Concurrency, Isolation, and MVCC: How Engines Handle Contention

06 Mins read

Concurrency, Isolation, and MVCC: How Engines Handle Contention

Read the complete Query Engine Optimization series:

Every production database serves multiple concurrent users. Without concurrency control, simultaneous reads and writes produce corrupted data, inconsistent query results, or both. The question is not whether to control concurrency, but how much control to impose and what performance to sacrifice for it.

The Core Problem

Consider two transactions running simultaneously:

  • Transaction A reads a customer’s balance (currently $500) and subtracts $100.
  • Transaction B reads the same balance ($500) and subtracts $200.

Without concurrency control, both transactions read $500, compute their results independently, and write back. Transaction A writes $400. Transaction B overwrites it with $300. The correct result ($200) is never produced. This is a lost update, and it destroys data integrity.

Two-Phase Locking (2PL)

The oldest approach is locking. Two-Phase Locking enforces a simple rule: a transaction must acquire all the locks it needs before releasing any of them.

Two-Phase Locking versus MVCC showing how locking blocks readers while MVCC allows concurrent access

Shared locks allow multiple readers but block writers. Exclusive locks block both readers and writers. When Transaction B tries to write a row that Transaction A holds a shared lock on, Transaction B waits until A releases the lock.

Strengths: Correctness is straightforward. If you hold the lock, no one else can interfere.

Weaknesses: Readers block writers. Writers block readers. Under high concurrency, transactions spend more time waiting for locks than doing useful work. Deadlocks arise when two transactions each hold a lock the other needs. The engine must detect the cycle and abort one transaction.

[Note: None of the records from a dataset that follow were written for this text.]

(** C2.  The trailing stop is a ratchet.  One call of [adjust_stops] (with
    trailing stops enabled) replaces the stop of a long (BUY) trade by the
    candidate [current_price * (1 - TRAILING_STOP_PCT)] only when the
    candidate is strictly greater, and the stop of any other (SELL) trade by
    [current_price * (1 + TRAILING_STOP_PCT)] only when it is strictly less.
    Over every sequence of calls, whatever the prices of the cycles, the stop
    of a long after more calls is at least its stop after fewer calls, and
    the stop of a short is at most it.  The method of the source is the
    instance that reads every price from [get_current_price]. *)
Theorem adjust_stops_ratchet (cfg : Config.t) :
  (forall (price_of : string -> Q) (open_trades : gmap Z RiskManager.trade)
          (id : Z) (tr : RiskManager.trade) (stop : Q),
     open_trades !! id = Some tr ->
     RiskManager.trade_stop_loss tr = Some stop ->
     Config.USE_TRAILING_STOP cfg = true ->
     exists tr',
       RiskManager.adjust_stops_at cfg price_of open_trades !! id = Some tr'
       /\ RiskManager.trade_side tr' = RiskManager.trade_side tr
       /\ RiskManager.trade_stop_loss tr'
          = Some (if String.eqb (RiskManager.trade_side tr) "BUY" then
                    let new_stop := price_of (RiskManager.trade_symbol tr)
                                    * (1 - Config.TRAILING_STOP_PCT cfg) in
                    if Py.gtb new_stop stop then new_stop else stop
                  else
                    let new_stop := price_of (RiskManager.trade_symbol tr)
                                    * (1 + Config.TRAILING_STOP_PCT cfg) in
                    if Py.ltb new_stop stop then new_stop else stop))
  /\ (forall (earlier later : list (string -> Q))
             (open_trades : gmap Z RiskManager.trade)
             (id : Z) (tr : RiskManager.trade) (stop : Q),
        open_trades !! id = Some tr ->
        RiskManager.trade_stop_loss tr = Some stop ->
        exists tr1 stop1 tr2 stop2,
          RiskManager.adjust_stops_run cfg earlier open_trades !! id = Some tr1
          /\ RiskManager.trade_stop_loss tr1 = Some stop1
          /\ RiskManager.adjust_stops_run cfg (earlier ++ later) open_trades !! id
             = Some tr2
          /\ RiskManager.trade_stop_loss tr2 = Some stop2
          /\ RiskManager.trade_side tr1 = RiskManager.trade_side tr
          /\ RiskManager.trade_side tr2 = RiskManager.trade_side tr
          /\ (RiskManager.trade_side tr = "BUY"%string -> stop1 <= stop2)
          /\ (RiskManager.trade_side tr <> "BUY"%string -> stop2 <= stop1))
  /\ (forall (n : nat) (open_trades : gmap Z RiskManager.trade),
        Nat.iter n (RiskManager.adjust_stops cfg) open_trades
        = RiskManager.adjust_stops_run cfg
            (replicate n RiskManager.get_current_price) open_trades).
Proof.
  split; [|split].
  - intros price_of open_trades id tr stop Hid Hs Hon.
    destruct (adjust_stops_at_lookup cfg price_of open_trades id tr stop Hid Hs)
      as (tr' & s' & Hid' & _ & Hside & Hs' & Hval).
    rewrite Hon in Hval. exists tr'. subst s'. auto.
  - intros earlier later open_trades id tr stop Hid Hs.
    destruct (adjust_stops_run_monotone cfg earlier open_trades id tr stop Hid Hs)
      as (tr1 & s1 & Hid1 & Hside1 & Hs1 & _ & _).
    destruct (adjust_stops_run_monotone cfg later _ id tr1 s1 Hid1 Hs1)
      as (tr2 & s2 & Hid2 & Hside2 & Hs2 & Hup & Hdown).
    exists tr1, s1, tr2, s2. rewrite adjust_stops_run_app.
    repeat split; auto; try congruence.
    + intros Hside. apply Hup. congruence.
    + intros Hside. apply Hdown. congruence.
  - induction n as [|n IH]; intros open_trades; [reflexivity|].
    rewrite replicate_S_end, adjust_stops_run_app. simpl. rewrite IH. reflexivity.
Qed.

Lemma adjust_stops_ratchet_witness :
  (exists tr',
     RiskManager.adjust_stops_at Config.defaults (Scenarios.quote 50500)
       Scenarios.two_trades !! 1%Z = Some tr'
     /\ RiskManager.trade_stop_loss tr' = Some (50500 * (1 - (1 # 100))))
  /\ (exists tr1 stop1 tr2 stop2,
        RiskManager.adjust_stops_run Config.defaults [Scenarios.quote 50500]
          Scenarios.two_trades !! 1%Z = Some tr1
        /\ RiskManager.trade_stop_loss tr1 = Some stop1
        /\ RiskManager.adjust_stops_run Config.defaults
             ([Scenarios.quote 50500] ++ [Scenarios.quote 50000])
             Scenarios.two_trades !! 1%Z = Some tr2
        /\ RiskManager.trade_stop_loss tr2 = Some stop2
        /\ stop1 <= stop2).
Proof.
  split.
  - destruct (proj1 (adjust_stops_ratchet Config.defaults) (Scenarios.quote 50500)
                Scenarios.two_trades 1%Z Scenarios.long_trade 49000
                eq_refl eq_refl eq_refl) as (tr' & Hid & _ & Hs).
    exists tr'. split; [exact Hid|]. exact Hs.
  - destruct (proj1 (proj2 (adjust_stops_ratchet Config.defaults))
                [Scenarios.quote 50500] [Scenarios.quote 50000]
                Scenarios.two_trades 1%Z Scenarios.long_trade 49000
                eq_refl eq_refl)
      as (tr1 & s1 & tr2 & s2 & H1 & Hs1 & H2 & Hs2 & _ & _ & Hup & _).
    exists tr1, s1, tr2, s2. repeat split; auto.
Defined.

Example scenario_D_stops :
  RiskManager.trade_stop_loss
    <$> (RiskManager.adjust_stops_run Config.defaults
           [Scenarios.quote 50500] Scenarios.two_trades !! 1%Z)
  = Some (Some (50500 * (1 - (1 # 100))))
  /\ RiskManager.trade_stop_loss
       <$> (RiskManager.adjust_stops_run Config.defaults
              [Scenarios.quote 50500; Scenarios.quote 50000] Scenarios.two_trades !! 1%Z)
     = Some (Some (50500 * (1 - (1 # 100)))).
Proof. split; reflexivity. Qed.

(** ** Position sizing *)

Section Rounding.

Context {ties : Py.Ties}.

Variable ndigits : nat.

Local Abbreviation scale := (inject_Z (10 ^ Z.of_nat ndigits)).

Lemma scale_pos : 0 < scale.
Proof.
  change 0 with (inject_Z 0). rewrite <- Zlt_Qlt.
  apply Z.pow_pos_nonneg; lia.
Qed.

MySQL/InnoDB uses row-level locking for write operations. SQL Server uses lock escalation (row to page to table) when too many individual locks are held. Both systems also implement MVCC to reduce reader-writer conflicts.

MVCC: Readers Never Block

Multi-Version Concurrency Control solves the reader-writer conflict by keeping multiple versions of each row. Writers create new versions instead of overwriting the current one. Readers see the version that was current when their transaction started.

MVCC version chain showing three versions of the same row with different transactions seeing different versions

How it works:

  1. Each transaction gets a snapshot identifier when it starts (typically a transaction ID or timestamp).
  2. When a transaction reads a row, the engine walks the version chain and returns the most recent version that was committed before the transaction’s snapshot.
  3. When a transaction writes a row, it creates a new version. The old version remains available for transactions that started earlier.
  4. A background garbage collection process (PostgreSQL calls it VACUUM) removes old versions that no transaction can see anymore.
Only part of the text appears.